Salí a recorrer la ciudad. Me despedí del conserje que me invitó con una copa de vodka y crucé la puerta del hotel. Caminé hasta la Plaza Roja, visité la Catedral de San Basilio, contemplé sus cúpulas de colores y pensé en aquellos viajes que nunca había hecho, en las aventuras de las que me creía capaz pero hacia las que jamás me había lanzado. Pasé unas horas caminando envuelta en esa sensación de libertad que sólo se alcanza en soledad y decidí hacer un último paso por el Museo Nacional de Historia.
No bien entré escuché un quejido y giré para ver: una mujer rubia, probablemente alemana, discutía con un hombre, probablemente argentino o uruguayo. No logré entender lo que decían, pero noté en ella una actitud de reclamo y, en él, sólo despreocupación.
La escena era brutal y se llevaba la atención de todos los que pasaban por ahí, iuncluso la mía, que sólo se dispersó cuando un señor algo mayor me preguntó si era noruega.
- ¿A qué vino?
- Estoy acompañando a mi novio que está dando una conferencia literaria.
- ¿Usted es escritora?
-No, pero parece que tengo cara de noruega –le contesté.
-No creo que de noruega, más bien de curiosa –dijo alguien por encima de mi hombro. Lo reconocí inmediatamente: era el chico probablemente argentino o uruguayo que discutía con la alemana.

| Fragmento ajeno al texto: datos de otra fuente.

(** How a tick ends: [check] returns, or the exception of
    [input_processor.check()] leaves it. *)
Inductive outcome : Type :=
| Completed (self : t) (w : world)
| Aborted (self : t) (w : world).

(** [check()], the main loop function. *)
Definition check (b : board) (self : t) (w : world) : option outcome :=
  let '(bl, ps) := BlinkLed.try_toggle (blink self) (pins w) in
  let self := {| hardware_scan := hardware_scan self; blink := bl;
                 ss := ss self |} in
  let w := with_pins ps w in
  let w := if hardware_scan self
           then HardwareScan.check b (SoftwareScan.check b (ss self))
                                   SoftwareScan.no_input w
           else SoftwareScan.check b (ss self) w in
  let w := BreakButtonProcessor.check b w in
  let '(current_time, w) := time_monotonic b w in
  match DebounceInput.check current_time (globals w) with
  | Some (DebounceInput.Returned e) => Some (Completed self (with_globals e w))
  | Some (DebounceInput.Raised_RuntimeError e) =>
      Some (Aborted self (with_globals e w))
  | None => None
  end.

End WithFloat.
End BBCKeyboardInterface.

(** ** [megahertz_clock] *)

(** The loop of [megahertz_clock] over the first readings of
    [time.monotonic_ns()] it gets: [func] acts on a state and tells whether
    it raised, which ends the loop.  The result is the state, the value of
    [previous], whether the loop ended by an exception, and the readings at
    which [func] was called. *)
Fixpoint megahertz_loop (St : Type) (func : St -> St * bool) (delay_factor : Z)
    (readings : list Z) (previous : Z) (s : St) : St * Z * bool * list Z :=
  match readings with
  | [] => (s, previous, false, [])
  | current_time :: readings =>
      if (previous + 100 * delay_factor <? current_time)%Z then
        let '(s', raised) := func s in
        if raised then (s', current_time, true, [current_time])
        else
          let '(r, called) :=
            megahertz_loop func delay_factor readings current_time s' in
          (r, current_time :: called)
      else megahertz_loop func delay_factor readings previous s
  end.

(** [megahertz_clock(func, delay_factor)] on these readings. *)
Definition megahertz_clock (St : Type) (func : St -> St * bool)
    (delay_factor : Z) (readings : list Z) (s : St) : St * Z * bool * list Z :=
  megahertz_loop func delay_factor readings 0%Z s.

(** ** Sequences of calls *)

Section Calls.
Context {FL : Float}.

(** The calls the rest of the script makes on [input_processor]. *)
Inductive call : Type :=
| Call_input (value : keyspec) (shift : bool) (now : float)
| Call_no_input
| Call_check (current_time : float).

Definition step (e : env) (c : call) : env :=
  match c with
  | Call_input value shift now => input value shift now e
  | Call_no_input => no_input e
  | Call_check t => match check t e with
                    | Some o => final o
                    | None => e
                    end
  end.

Definition run (calls : list call) (e : env) : env := fold_left step calls e.

(** The two objects as the constructors leave them. *)
Definition start (led : bool) (delay short_delay : float) : env :=
  {| bbc_keyboard := HIDKeyboard.init led;
     input_processor := DebounceInput.init delay short_delay;
     stdout := [] |}.

(** Whether SHIFT is down at the sink after a sequence of events. *)
Definition shift_held (events : list hid_event) : bool :=
  fold_left (fun held ev =>
               match ev with
               | Press c => if (c =? Keycode.SHIFT)%Z then true else held
               | Release c => if (c =? Keycode.SHIFT)%Z then false else held
               end) events false.

(** [shift_down] says what the sink has been told. *)
Definition shift_tracked (kb : HIDKeyboard.t) : Prop :=
  HIDKeyboard.shift_down kb = shift_held (HIDKeyboard.sent kb).

(** Whether every release in a sequence of events comes after a press of
    the same code, given the codes [seen] pressed before. *)
Fixpoint released_after_press (seen : list Z) (events : list hid_event) : bool :=
  match events with
  | [] => true
  | Press c :: events => released_after_press (c :: seen) events
  | Release c :: events =>
      existsb (Z.eqb c) seen && released_after_press seen events
  end.

Definition is_release (ev : hid_event) : bool :=
  match ev with Release _ => true | Press _ => false end.

(** The codes a pending key has had pressed. *)
Definition codes (k : key) : list Z :=
  match k with
  | Code c => [c]
  | Shifted c => [Keycode.SHIFT; c]
  end.

(** What the sink has been sent accounts for the state: every release
    follows a press of its code, SHIFT has been pressed if [shift_down]
    says so, and the codes of every pending key have been pressed. *)
Definition sink_accounts (kb : HIDKeyboard.t) : Prop :=
  released_after_press [] (HIDKeyboard.sent kb) = true
  /\ (HIDKeyboard.shift_down kb = true ->
      In (Press Keycode.SHIFT) (HIDKeyboard.sent kb)).

Definition pending_pressed (e : env) : Prop :=
  forall k c, In k (Dict.keys (queue (input_processor e))) ->
              In c (codes k) ->
              In (Press c) (HIDKeyboard.sent (bbc_keyboard e)).

(** Readings each more than [gap] after the one before, the first more
    than [gap] after [previous]. *)
Fixpoint spaced (gap previous : Z) (times : list Z) : Prop :=
  match times with
  | [] => True
  | t :: times => (previous + gap < t)%Z /\ spaced gap t times
  end.

Definition keyspec_eqb (a b : keyspec) : bool :=
  match a, b with
  | Single x, Single y => key_eqb x y
  | AltShift x x', AltShift y y' => key_eqb x y && key_eqb x' y'
  | _, _ => false
  end.

(** The interface and the world a tick ends with, and whether it ended by
    returning. *)
Definition tick_result (o : BBCKeyboardInterface.outcome)
    : BBCKeyboardInterface.t * world :=
  match o with
  | BBCKeyboardInterface.Completed self w => (self, w)
  | BBCKeyboardInterface.Aborted self w => (self, w)
  end.

Definition tick_completed (o : BBCKeyboardInterface.outcome) : bool :=
  match o with
  | BBCKeyboardInterface.Completed _ _ => true
  | BBCKeyboardInterface.Aborted _ _ => false
  end.

Definition returned (o : outcome) : bool :=
  match o with Returned _ => true | Raised_RuntimeError _ => false end.

(** [n] ticks of the interrupt-assisted scan, as [bbc.check] runs it. *)
Definition hardware_ticks (b : board) (n : nat) (w : world) : world :=
  Nat.iter n (HardwareScan.check b (SoftwareScan.check b bbc_ss)
                                 SoftwareScan.no_input) w.

(** [n] calls of [try_toggle]. *)
Definition blink_ticks (n : nat) (st : BlinkLed.t * Pins.t) : BlinkLed.t * Pins.t :=
  Nat.iter n (fun st => BlinkLed.try_toggle (fst st) (snd st)) st.

End Calls.

(** * Properties *)

Section Properties.
Context {FL : Float}.

(** ** Keys and dictionaries *)

Lemma key_eqb_eq (a b : key) : key_eqb a b = true <-> a = b.
Proof.
  destruct a as [x|x], b as [y|y]; simpl;
    try (split; [discriminate | congruence]);
    rewrite Z.eqb_eq; split; congruence.
Qed.

Lemma key_eqb_refl (a : key) : key_eqb a a = true.
Proof. now apply key_eqb_eq. Qed.

Lemma key_eqb_neq (a b : key) : key_eqb a b = false <-> a <> b.
Proof.
  rewrite <- key_eqb_eq. destruct (key_eqb a b); split; congruence.
Qed.

Lemma distinctb_NoDup (l : list nat) : distinctb l = true -> NoDup l.
Proof.
  induction l as [|x l IH]; simpl; intros H; constructor;
    apply andb_true_iff in H; destruct H as [H1 H2]; [|auto].
  intros Hin. apply negb_true_iff in H1.
  rewrite <- not_true_iff_false in H1. apply H1.
  apply existsb_exists. exists x. split; [assumption | apply Nat.eqb_refl].
Qed.

(** Comparing the codes wrapped by the [Shifted] instances of the table is
    comparing the instances: no code is wrapped twice. *)
Lemma Shifted_instances_distinct : NoDup Shifted_instances.
Proof.
  apply (NoDup_map_inv Z.to_nat). apply distinctb_NoDup. reflexivity.
Qed.

(** No place of the table is assigned twice. *)
Lemma assignments_distinct : NoDup (map fst assignments).
Proof.
  apply (NoDup_map_inv (fun rc => fst rc * 16 + snd rc)).
  apply distinctb_NoDup. reflexivity.
Qed.

Section DictFacts.
Variable V : Type.
Implicit Types (d : Dict.t V) (k : key) (v : V).

Lemma contains_In k d : Dict.contains k d = true <-> In k (Dict.keys d).
Proof.
  unfold Dict.contains, Dict.keys. rewrite existsb_exists, in_map_iff.
  split; intros [e [H1 H2]]; exists e.
  - apply key_eqb_eq in H2. auto.
  - rewrite H1. split; [assumption | apply key_eqb_refl].
Qed.

Lemma contains_false_In k d : Dict.contains k d = false <-> ~ In k (Dict.keys d).
Proof.
  rewrite <- contains_In. destruct (Dict.contains k d); split; congruence.
Qed.

Lemma setitem_new k v d :
  Dict.contains k d = false -> Dict.setitem k v d = d ++ [(k, v)].
Proof.
  induction d as [|[k' v'] d IH]; simpl; intros H; [reflexivity|].
  apply orb_false_iff in H. destruct H as [H1 H2].
  rewrite H1, IH by assumption. reflexivity.
Qed.

Lemma keys_delitem k d :
  Dict.keys (Dict.delitem k d) =
  filter (fun k' => negb (key_eqb k' k)) (Dict.keys d).
Proof.
  unfold Dict.keys, Dict.delitem.
  induction d as [|[k' v'] d IH]; simpl; [reflexivity|].
  destruct (key_eqb k' k); simpl; now rewrite IH.
Qed.

Lemma contains_delitem k d : Dict.contains k (Dict.delitem k d) = false.
Proof.
  apply contains_false_In. rewrite keys_delitem, filter_In.
  intros [_ H]. now rewrite key_eqb_refl in H.
Qed.

Lemma get_delitem_other k k' d :
  k' <> k -> Dict.get k' (Dict.delitem k d) = Dict.get k' d.
Proof.
  intros Hne. unfold Dict.get, Dict.delitem. f_equal.
  induction d as [|[k0 v0] d IH]; simpl; [reflexivity|].
  destruct (key_eqb k0 k) eqn:E; simpl.
  - apply key_eqb_eq in E. subst k0.
    apply not_eq_sym in Hne. apply key_eqb_neq in Hne. now rewrite Hne.
  - destruct (key_eqb k0 k'); [reflexivity | exact IH].
Qed.

Lemma length_delitem_present k d :
  Dict.contains k d = true -> length (Dict.delitem k d) < length d.
Proof.
  unfold Dict.contains, Dict.delitem.
  induction d as [|[k0 v0] d IH]; simpl; [discriminate|].
  destruct (key_eqb k0 k); simpl; intros H.
  - pose proof (filter_length_le (fun e => negb (key_eqb (fst e) k)) d). lia.
  - specialize (IH H). lia.
Qed.

Lemma get_append_new k v d :
  Dict.contains k d = false -> Dict.get k (d ++ [(k, v)]) = Some v.
Proof.
  unfold Dict.get, Dict.contains.
  induction d as [|[k0 v0] d IH]; simpl; intros H.
  - now rewrite key_eqb_refl.
  - apply orb_false_iff in H. destruct H as [H1 H2]. rewrite H1. auto.
Qed.

Lemma get_append_other k k' v d :
  k' <> k -> Dict.get k' (d ++ [(k, v)]) = Dict.get k' d.
Proof.
  intros Hne. unfold Dict.get.
  induction d as [|[k0 v0] d IH]; simpl.
  - apply not_eq_sym in Hne. apply key_eqb_neq in Hne. now rewrite Hne.
  - destruct (key_eqb k0 k'); [reflexivity | exact IH].
Qed.

Lemma NoDup_keys_setitem_new k v d :
  Dict.contains k d = false ->
  NoDup (Dict.keys d) -> NoDup (Dict.keys (Dict.setitem k v d)).
Proof.
  intros H ND. rewrite setitem_new by assumption.
  unfold Dict.keys. rewrite map_app. simpl.
  apply NoDup_app; [assumption | repeat constructor; intros [] | ].
  intros x Hx [Hk|[]]. simpl in Hk. subst x.
  apply contains_false_In in H. contradiction.
Qed.

Lemma NoDup_keys_delitem k d :
  NoDup (Dict.keys d) -> NoDup (Dict.keys (Dict.delitem k d)).
Proof. intros ND. rewrite keys_delitem. now apply NoDup_filter. Qed.

End DictFacts.

(** ** The down-event and the pending queue *)

Lemma sent_key_down_plain (value : key) (kb : HIDKeyboard.t) :
  HIDKeyboard.sent (key_down value false kb) =
  HIDKeyboard.sent kb ++ own_press_sequence value.
Proof.
  destruct value; simpl; rewrite <- ?app_assoc; reflexivity.
Qed.

Lemma sent_key_down_escape (value : key) (kb : HIDKeyboard.t) :
  HIDKeyboard.sent (key_down value true kb) =
  HIDKeyboard.sent kb ++
    Release Keycode.SHIFT :: own_press_sequence value ++ [Press Keycode.SHIFT].
Proof.
  destruct value; simpl; rewrite <- ?app_assoc; reflexivity.
Qed.

Lemma shift_down_key_down_escape (value : key) (kb : HIDKeyboard.t) :
  HIDKeyboard.shift_down (key_down value true kb) = true.
Proof. destruct value; reflexivity. Qed.

Lemma sent_key_up (value : key) (kb : HIDKeyboard.t) :
  HIDKeyboard.sent (key_up value kb) =
  HIDKeyboard.sent kb ++ release_sequence value.
Proof.
  destruct value; simpl; rewrite <- ?app_assoc; reflexivity.
Qed.

(** What [input] does, by cases on whether the resolved key is pending. *)
Lemma input_pending (value : keyspec) (shift : bool) (now : float) (e : env) :
  pending (fst (resolve value (bbc_keyboard e))) e = true ->
  bbc_keyboard (input value shift now e) = bbc_keyboard e /\
  queue (input_processor (input value shift now e)) = queue (input_processor e).
Proof.
  unfold pending, input. simpl.
  destruct (resolve value (bbc_keyboard e)) as [k esc]. simpl. intros ->. simpl.
  destruct (shift && is_code k Keycode.BACKSPACE); simpl; auto.
Qed.

Lemma input_not_pending (value : keyspec) (shift : bool) (now : float) (e : env) :
  pending (fst (resolve value (bbc_keyboard e))) e = false ->
  bbc_keyboard (input value shift now e) =
    key_down (fst (resolve value (bbc_keyboard e)))
             (snd (resolve value (bbc_keyboard e))) (bbc_keyboard e) /\
  queue (input_processor (input value shift now e)) =
    queue (input_processor e) ++ [(fst (resolve value (bbc_keyboard e)), now)].
Proof.
  unfold pending, input. simpl.
  destruct (resolve value (bbc_keyboard e)) as [k esc]. simpl. intros H.
  rewrite H. simpl. rewrite setitem_new by exact H.
  destruct (shift && is_code k Keycode.BACKSPACE); simpl; auto.
Qed.

Lemma stdout_input_unshifted (value : keyspec) (now : float) (e : env) :
  stdout (input value false now e) = stdout e.
Proof.
  unfold input. simpl. destruct (resolve value (bbc_keyboard e)) as [k esc].
  simpl. now destruct (Dict.contains k (queue (input_processor e))).
Qed.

-¿Sos argentino? –le pregunté.
-No, soy uruguayo -me respondío-. Ustedes los argentinos siempre creen que somos argentinos.
-Tal vez sólo se trate de que somos más y eso agrega posibilidades.
Me respondió algo referido al ego que ignoré. En cambio preferí aceptar su invitación a almorzar a un lugar que, según dijo, era la perdición de la gula. Tomamos sopas, comimos empanadas y me hizo probar decenas de blinis. Pasamos tres horas en el restaurante y cuando llegó el momento de pagar la cuenta, me dijo que no me preocupara, que era el dueño del lugar.
Me llevó a conocer la cocina y sugirió que fuéramos a caminar. Acepté. De camino le pregunté su nombre y él, en lugar de responder, me preguntó cuándo me iba. Mañana, le mentí. Entonces -dijo- lo mejor es que siga siendo un uruguayo en Rusia.
Caminamos por las calles circulares de Moscú y finalmente nos sentamos en el banco de una plaza muy chica. Me preguntó a qué me dedicaba. Le conté que mi trabajo era simplemente un medio, que amaba la literatura, y, en consecuencia, a Rusia. Me dijo que no conocía a muchos autores rusos, y le dije que debía bastarle con saber que Tolstói había nacido ahí. El no leía -me contó- y entonces yo me pregunté, y le hice saber, qué hace alguien que no lee durante su tiempo libre.
-Tengo sexo, supongo.
Terminamos de coger más tarde de lo que había previsto buscar a Pablo a la sala de conferencias. Le pregunté por algún barrio alejado en el que hubiera algún atractivo interesante. -Podés inventar que te perdiste paseando por el Laura de la Trinidad-San-Sergio, en Sérgiev Posad. Asentí. Y salí.